Portrait of a Man with a Glove or Portrait of a Man Holding a Glove is a 1640 oil-on-canvas painting by the Dutch artist Frans Hals. The subject of the painting is unknown but believed to be a physician, partially owing to the painting previously having been called Portrait of a Doctor. The portrait demonstrates Hals' "rapid spontaneous manner of painting". It was acquired in 1764 by the Hermitage Museum in Russia. It was previously owned by Frederick the Great, who sent it to Catherine the Great as part of a batch of paintings in lieu of paying off several debts to Russia.

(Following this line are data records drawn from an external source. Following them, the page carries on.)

(* ===== verification/Trace.v ===== *)
(** * Stateful operations with their crash points

    An operation over durable state [S] is a function from the state to its
    result and the list of states after each of its atomic writes, in order: the
    state after a crash is the initial state or one of that list.  The lemmas
    invert and step through sequences of operations. *)

From S2P Require Import Prelude Domain.

Local Open Scope list_scope.

Definition T (S A : Type) : Type := S → res error A * list S.

(** the state after the writes of a trace *)
Definition after {S} (d : S) (tr : list S) : S := List.last tr d.

Definition mret {S A} (a : A) : T S A := λ _, (Ok a, []).
Definition mfail {S A} (e : error) : T S A := λ _, (Err e, []).
Definition mbind {S A B} (m : T S A) (f : A → T S B) : T S B := λ d,
  match m d with
  | (Ok a, tr) => let '(r, tr') := f a (after d tr) in (r, tr ++ tr')
  | (Err e, tr) => (Err e, tr)
  end.
Definition mget {S} : T S S := λ d, (Ok d, []).
Definition mlift {S A} (r : res error A) : T S A := λ _, (r, []).

(** an operation that fails when the I/O did *)
Definition guard {S} (o : option error) : T S unit :=
  match o with None => mret tt | Some e => mfail e end.

Notation "x <-- m ;; k" := (mbind m (fun x => k)) (at level 100, m at next level, right associativity) : go_scope.
Notation "m ;;; k" := (mbind m (fun _ => k)) (at level 100, right associativity) : go_scope.

(** an action that writes nothing *)
Definition reads_only {S A} (m : T S A) : Prop := ∀ d, (m d).2 = [].

Section Monad.
Context {S A B : Type}.
Implicit Types (m : T S A) (f : A → T S B) (d : S).

Lemma mbind_ok m f d b tr :
  mbind m f d = (Ok b, tr) ↔
  ∃ a tr1 tr2, m d = (Ok a, tr1) ∧ f a (after d tr1) = (Ok b, tr2) ∧ tr = tr1 ++ tr2.
Proof.
  unfold mbind. destruct (m d) as [[a|e] tr1].
  - destruct (f a (after d tr1)) as [r tr2] eqn:E. split.
    + intros [= -> <-]. exists a, tr1, tr2. done.
    + intros (a' & t1 & t2 & [= <- <-] & E' & ->). rewrite E in E'. by injection E' as -> ->.
  - split; [done|]. by intros (a' & t1 & t2 & [=] & _).
Qed.

Lemma mbind_run m f d a tr1 :
  m d = (Ok a, tr1) → mbind m f d = ((f a (after d tr1)).1, tr1 ++ (f a (after d tr1)).2).
Proof. intros H. unfold mbind. rewrite H. by destruct (f a (after d tr1)). Qed.

Lemma mbind_read m f d a : m d = (Ok a, []) → mbind m f d = f a d.
Proof. intros H. rewrite (mbind_run _ _ _ _ _ H). simpl. by destruct (f a d). Qed.

Lemma mbind_fail m f d e tr : m d = (Err e, tr) → mbind m f d = (Err e, tr).
Proof. intros H. unfold mbind. by rewrite H. Qed.

(** every disk of the trace of a sequence *)
Lemma mbind_trace m f d d' :
  d' ∈ (mbind m f d).2 →
  d' ∈ (m d).2 ∨ ∃ a tr1, m d = (Ok a, tr1) ∧ d' ∈ (f a (after d tr1)).2.
Proof.
  unfold mbind. destruct (m d) as [[a|e] tr1]; [|by left].
  destruct (f a (after d tr1)) as [r tr2] eqn:E. simpl. rewrite elem_of_app.
  intros [?|?]; [by left|right]. exists a, tr1. by rewrite E.
Qed.

Lemma mbind_trace_l m f d d' : d' ∈ (m d).2 → d' ∈ (mbind m f d).2.
Proof.
  unfold mbind. destruct (m d) as [[a|e] tr]; [|done]. intros H.
  destruct (f a (after d tr)) as [r tr']. apply elem_of_app. by left.
Qed.

Lemma mbind_trace_r m f d d' a tr :
  m d = (Ok a, tr) → d' ∈ (f a (after d tr)).2 → d' ∈ (mbind m f d).2.
Proof.
  intros H Hd. rewrite (mbind_run _ _ _ _ _ H). simpl. apply elem_of_app. by right.
Qed.

Lemma mbind_trace_read m f d d' :
  reads_only m → d' ∈ (mbind m f d).2 → ∃ a, m d = (Ok a, []) ∧ d' ∈ (f a d).2.
Proof.
  intros Hr. specialize (Hr d). intros [H|(a & tr & H & Hd)]%mbind_trace.
  - rewrite Hr in H. by apply elem_of_nil in H.
  - rewrite H in Hr. simpl in Hr. subst. eauto.
Qed.

Lemma reads_only_bind m f : reads_only m → (∀ a, reads_only (f a)) → reads_only (mbind m f).
Proof.
  intros Hm Hf d. specialize (Hm d). unfold mbind. destruct (m d) as [[a|e] tr1]; simpl in *; [|done].
  subst. specialize (Hf a d). simpl. by destruct (f a d) as [r tr2].
Qed.
End Monad.

Lemma after_app {S} (d : S) tr1 tr2 : after d (tr1 ++ tr2) = after (after d tr1) tr2.
Proof.
  unfold after. revert d. induction tr1 as [|x tr1 IH]; intros d; [done|].
  rewrite <-app_comm_cons.
  assert (H : ∀ (y : S) l d0, List.last (y :: l) d0 = List.last l y).
  { intros y l. revert y. induction l as [|z l IHl]; intros y d0; [done|].
    change (List.last (y :: z :: l) d0) with (List.last (z :: l) d0).
    rewrite !(IHl z). done. }
  rewrite !H. apply IH.
Qed.

Lemma after_elem {S} (s : S) tr : after s tr = s ∨ after s tr ∈ tr.
Proof.
  unfold after. destruct tr as [|x tr _] using rev_ind; [by left|right].
  rewrite List.last_last. apply elem_of_app. right. left.
Qed.

Lemma mget_run {S} (d : S) : mget d = (Ok d, []).
Proof. done. Qed.

Lemma mget_ok {S} (d : S) x tr : mget d = (Ok x, tr) → x = d ∧ tr = [].
Proof. by intros [= <- <-]. Qed.

Lemma mret_ok {S A} (a : A) (d : S) x tr : mret a d = (Ok x, tr) → x = a ∧ tr = [].
Proof. by intros [= <- <-]. Qed.

Lemma mlift_ok {S A} (r : res error A) (d : S) x tr : mlift r d = (Ok x, tr) → r = Ok x ∧ tr = [].
Proof. unfold mlift. by intros [= -> <-]. Qed.

Lemma guard_ok {S} o (d : S) a tr : guard o d = (Ok a, tr) → o = None ∧ tr = [].
Proof. destruct o; [done|]. by intros [= _ <-]. Qed.

Lemma reads_mget {S} : reads_only (@mget S).
Proof. done. Qed.
Lemma reads_mret {S A} (a : A) : reads_only (@mret S A a).
Proof. done. Qed.
Lemma reads_mfail {S A} e : reads_only (@mfail S A e).
Proof. done. Qed.
Lemma reads_mlift {S A} (r : res error A) : reads_only (@mlift S A r).
Proof. done. Qed.
Lemma reads_guard {S} o : reads_only (@guard S o).
Proof. by destruct o. Qed.

#[export] Hint Resolve reads_mget reads_mret reads_mfail reads_mlift reads_guard : daxie.

Lemma Ok_eq {E A} (a b : A) : @Ok E A a = Ok b → b = a.
Proof. by intros [= ->]. Qed.

(** Use an equation for a variable, and forget it otherwise. *)
Ltac use_eq E := match type of E with
  | ?t = ?t => clear E
  | ?t = ?u => first [subst t | subst u | idtac]
  end.

(** Invert a successful run of a sequence of actions. *)
Ltac minv :=
  repeat match goal with
  | H : mbind _ _ _ = (Ok _, _) |- _ =>
      let a := fresh "a" in let t1 := fresh "tr" in let t2 := fresh "tr" in
      let H1 := fresh H in let H2 := fresh H in
      apply mbind_ok in H as (a & t1 & t2 & H1 & H2 & ->)
  | H : mget _ = (Ok _, _) |- _ =>
      let E := fresh in apply mget_ok in H as [H E]; use_eq H; use_eq E
  | H : mret _ _ = (Ok _, _) |- _ =>
      let E := fresh in apply mret_ok in H as [H E]; use_eq H; use_eq E
  | H : mfail _ _ = (Ok _, _) |- _ => discriminate H
  | H : Ok _ = Ok _ |- _ => apply Ok_eq in H; use_eq H
  | H : guard _ _ = (Ok _, _) |- _ =>
      let E := fresh in apply guard_ok in H as [? E]; use_eq E
  | H : mlift ?r _ = (Ok _, _) |- _ =>
      let E := fresh in apply mlift_ok in H as [H E]; use_eq E
  end; cbn [after List.last app] in *.

(** ** Ignoring an error, and acting on a part of the state *)

(** run an action and keep its error as a value *)
Definition mtry {S A} (m : T S A) : T S (option error) := λ d,
  match m d with
  | (Ok _, tr) => (Ok None, tr)
  | (Err e, tr) => (Ok (Some e), tr)
  end.

(** an action on the part of [S] that [get] reads and [put] replaces *)
Definition mzoom {S P A} (get : S → P) (put : S → P → S) (m : T P A) : T S A := λ s,
  let '(r, tr) := m (get s) in (r, map (put s) tr).

Lemma mtry_run {S A} (m : T S A) d r tr :
  m d = (r, tr) → mtry m d = (Ok (match r with Ok _ => None | Err e => Some e end), tr).
Proof. unfold mtry. intros ->. by destruct r. Qed.

Lemma mzoom_after {S P A} (get : S → P) put (m : T P A) s r tr :
  (∀ s p, get (put s p) = p) → m (get s) = (r, tr) →
  mzoom get put m s = (r, map (put s) tr) ∧ get (after s (map (put s) tr)) = after (get s) tr.
Proof.
  intros Hgp H. unfold mzoom. rewrite H. split; [done|]. unfold after.
  destruct tr as [|x tr _] using rev_ind; [done|]. rewrite map_app. cbn [map].
  by rewrite !List.last_last, Hgp.
Qed.

(** ** Invariants along a trace

    Every state an operation passes through satisfies [I], and its result and
    last state satisfy [Q]. *)

Definition runs_in {S A} (I : S → Prop) (m : T S A) (d : S) (Q : A → S → Prop) : Prop :=
  Forall I (m d).2 ∧ ∀ a tr, m d = (Ok a, tr) → Q a (after d tr).

Section RunsIn.
Context {S : Type} (I : S → Prop).

Lemma after_in d tr : I d → Forall I tr → I (after d tr).
Proof.
  intros Hd H. unfold after. destruct tr as [|x tr _] using rev_ind; [done|]. rewrite List.last_last.
  by apply Forall_app in H as [_ [H _]%Forall_cons].
Qed.

Lemma runs_in_conseq {A} (m : T S A) d (Q Q' : A → S → Prop) :
  I d → runs_in I m d Q → (∀ a d', I d' → Q a d' → Q' a d') → runs_in I m d Q'.
Proof. intros Hd [H1 H2] HQ. split; [done|]. intros a tr E. apply HQ; [|by apply H2]. apply after_in; [done|]. by rewrite E in H1. Qed.

Lemma runs_in_bind {A B} (m : T S A) (f : A → T S B) d Q :
  I d → runs_in I m d (λ a d', I d' → runs_in I (f a) d' Q) → runs_in I (mbind m f) d Q.
Proof.
  intros Hd [H1 H2]. unfold runs_in, mbind. destruct (m d) as [[a|e] tr] eqn:E; cbn in *.
  - specialize (H2 a tr eq_refl (after_in _ _ Hd H1)) as [H3 H4]. destruct (f a (after d tr)) as [r tr'] eqn:E'. cbn in *. split.
    + by apply Forall_app.
    + intros b tr2 [= -> <-]. rewrite after_app. by apply H4.
  - split; [done|]. by intros ? ? [=].
Qed.

Lemma runs_in_ret {A} (a : A) d (Q : A → S → Prop) : Q a d → runs_in I (mret a) d Q.
Proof. intros H. split; [constructor|]. by intros ? ? [= <- <-]. Qed.
Lemma runs_in_fail {A} e d (Q : A → S → Prop) : runs_in I (mfail e) d Q.
Proof. split; [constructor|]. by intros ? ? [=]. Qed.
Lemma runs_in_get d (Q : S → S → Prop) : Q d d → runs_in I mget d Q.
Proof. intros H. split; [constructor|]. by intros ? ? [= <- <-]. Qed.
Lemma runs_in_lift {A} (r : res error A) d (Q : A → S → Prop) : (∀ a, r = Ok a → Q a d) → runs_in I (mlift r) d Q.
Proof. intros H. split; [constructor|]. intros a tr [= -> <-]. by apply H. Qed.
Lemma runs_in_read {A} (m : T S A) d (Q : A → S → Prop) :
  reads_only m → (∀ a, m d = (Ok a, []) → Q a d) → runs_in I m d Q.
Proof.
  intros Hr H. specialize (Hr d). split; [rewrite Hr; constructor|]. intros a tr E. rewrite E in Hr. cbn in Hr. subst tr. by apply H.
Qed.
Lemma runs_in_try {A} (m : T S A) d (Q : option error → S → Prop) :
  I d → Forall I (m d).2 →
  (∀ a tr, m d = (Ok a, tr) → Q None (after d tr)) → (∀ e tr, m d = (Err e, tr) → Q (Some e) (after d tr)) → runs_in I (mtry m) d Q.
Proof.
  intros Hd H1 H2 H3. unfold runs_in, mtry. destruct (m d) as [[a|e] tr]; cbn in *; (split; [done|]); intros o tr' [= <- <-]; eauto.
Qed.
End RunsIn.

Lemma runs_in_mono {S A} (I J : S → Prop) (m : T S A) d (Q Q' : A → S → Prop) :
  (∀ x, I x → J x) → (∀ a x, Q a x → Q' a x) → runs_in I m d Q → runs_in J m d Q'.
Proof. intros HI HQ [H1 H2]. split; [by eapply Forall_impl|]. intros a tr E. by apply HQ, H2. Qed.
Definition release_candidate (c : counterCandidate) : counterCandidate :=
  if bool_decide (cc_State c = candReserved)
  then {| cc_TxHash := cc_TxHash c; cc_ValueWei := cc_ValueWei c; cc_GasMaxWei := cc_GasMaxWei c;
          cc_GasActualWei := cc_GasActualWei c; cc_State := candReleased |}
  else c.

Definition release_log (id : string) : M unit :=
  withLock (
    st <-- load_log ;;
    match lg_byID st !! id with
    | None => mret tt
    | Some r => if bool_decide (r_State r = stateCommitted) then mret tt
                else write_log st (set_state r stateReleased (r_Hash r))
    end).

Definition Release (id : string) (now : Z) : M unit :=
  if bool_decide (id = "") then mret tt
  else release_log id ;;; counterTransition id (on_primary release_candidate) now.

(** the down-only adjustment: the smaller of the new amount and the previous
    one, and never above the worst case *)
Definition settle_gas (actual : Z) (prev : option string) (worst : string) : Z :=
  let a := match prev with
           | Some p => match SetString p 10 with Some v => if v <? actual then v else actual | None => actual end
           | None => actual
           end in
  match SetString worst 10 with Some w => if w <? a then w else a | None => a end.

Definition settle_reservation (actual : Z) (reverted : bool) (r : Reservation) : Reservation :=
  {| r_ID := r_ID r; r_Account := r_Account r; r_Dest := r_Dest r;
     r_SpendWei := if reverted then "0" else r_SpendWei r;
     r_MaxGasWei := r_MaxGasWei r; r_State := r_State r; r_Hash := r_Hash r;
     r_ActualGasWei := Some (z_string (settle_gas actual (r_ActualGasWei r) (r_MaxGasWei r)));
     r_TS := r_TS r; r_Network := r_Network r; r_PolicyNonce := r_PolicyNonce r |}.

Definition settle_candidate (actual : Z) (reverted : bool) (c : counterCandidate) : counterCandidate :=
  {| cc_TxHash := cc_TxHash c; cc_ValueWei := if reverted then "0" else cc_ValueWei c;
     cc_GasMaxWei := cc_GasMaxWei c;
     cc_GasActualWei := Some (z_string (settle_gas actual (cc_GasActualWei c) (cc_GasMaxWei c)));
     cc_State := cc_State c |}.

Definition SettleActual (id : string) (actualGasWei : option Z) (reverted : bool) (now : Z) : M unit :=
  let actual := default 0 actualGasWei in
  transition id (settle_reservation actual reverted) ;;;
  counterTransition id (on_primary (settle_candidate actual reverted)) now.

(** ** orphan.go *)

Definition Orphans : M (list Reservation) :=
  withLock (
    st <-- load_log ;;
    mret (List.filter (λ r, bool_decide (r_State r = stateReserved)) (log_records st))).

Definition CommitOrphan (id hash : string) (now : Z) : M unit := Commit id hash now.
Definition ReleaseOrphan (id : string) (now : Z) : M unit := Release id now.
End Engine.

The portrayed person is possibly Cornelis Schrevelius (1608–1664), a medical doctor in Haarlem between 1632 and 1641. After 1641 he was dean of the Latin school of Leiden where he succeeded his father. He was the son of Theodorus Schrevelius (1572–1649) dean of the Latin school of Haarlem and later of Leiden who was an acquaintance of Frans Hals and wrote about him in his history of Haarlem (1647/1648). Theodorus was portrayed by Frans Hals in 1617.

There are several portraits of Cornelis known. He was first portrayed in 1624 in a family portrait with his parents, brother and sister. Additional portraits dating from the 1650s and 1660s are known through engravings. In 1661 he was portrayed with his own family by Jacob Torenvliet.

This portrait by Hals was possibly in 1704 still in the possession of his son Theodorus (1639–1704) under the name "Quacksalver". The painting was used around 1685 by an English engraver for a commercial engraving "The mountback doctor and his merry Andrew". Probably the little flattering title gives his own opinion about his former profession while he was a famous Latinist and asked several times for a medical professorship at the University of Leiden which he refused.